Collected data entries:
(* ===== verification/_CoqProject ===== *)
-Q . S2P
Prelude.v
Noise.v
Hex.v
FracHex.v
FloatHex.v
Coords.v
Hash.v
HexMap.v
Population.v
Config.v
Layout.v
Random.v
Renderer.v
Editor.v
EditorState.v
Pipeline.v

#### Your instructions
The required answer is every line of the data, duplicated exactly.

#### Expected answer
(* ===== verification/_CoqProject ===== *)
-Q . S2P
Prelude.v
Noise.v
Hex.v
FracHex.v
FloatHex.v
Coords.v
Hash.v
HexMap.v
Population.v
Config.v
Layout.v
Random.v
Renderer.v
Editor.v
EditorState.v
Pipeline.v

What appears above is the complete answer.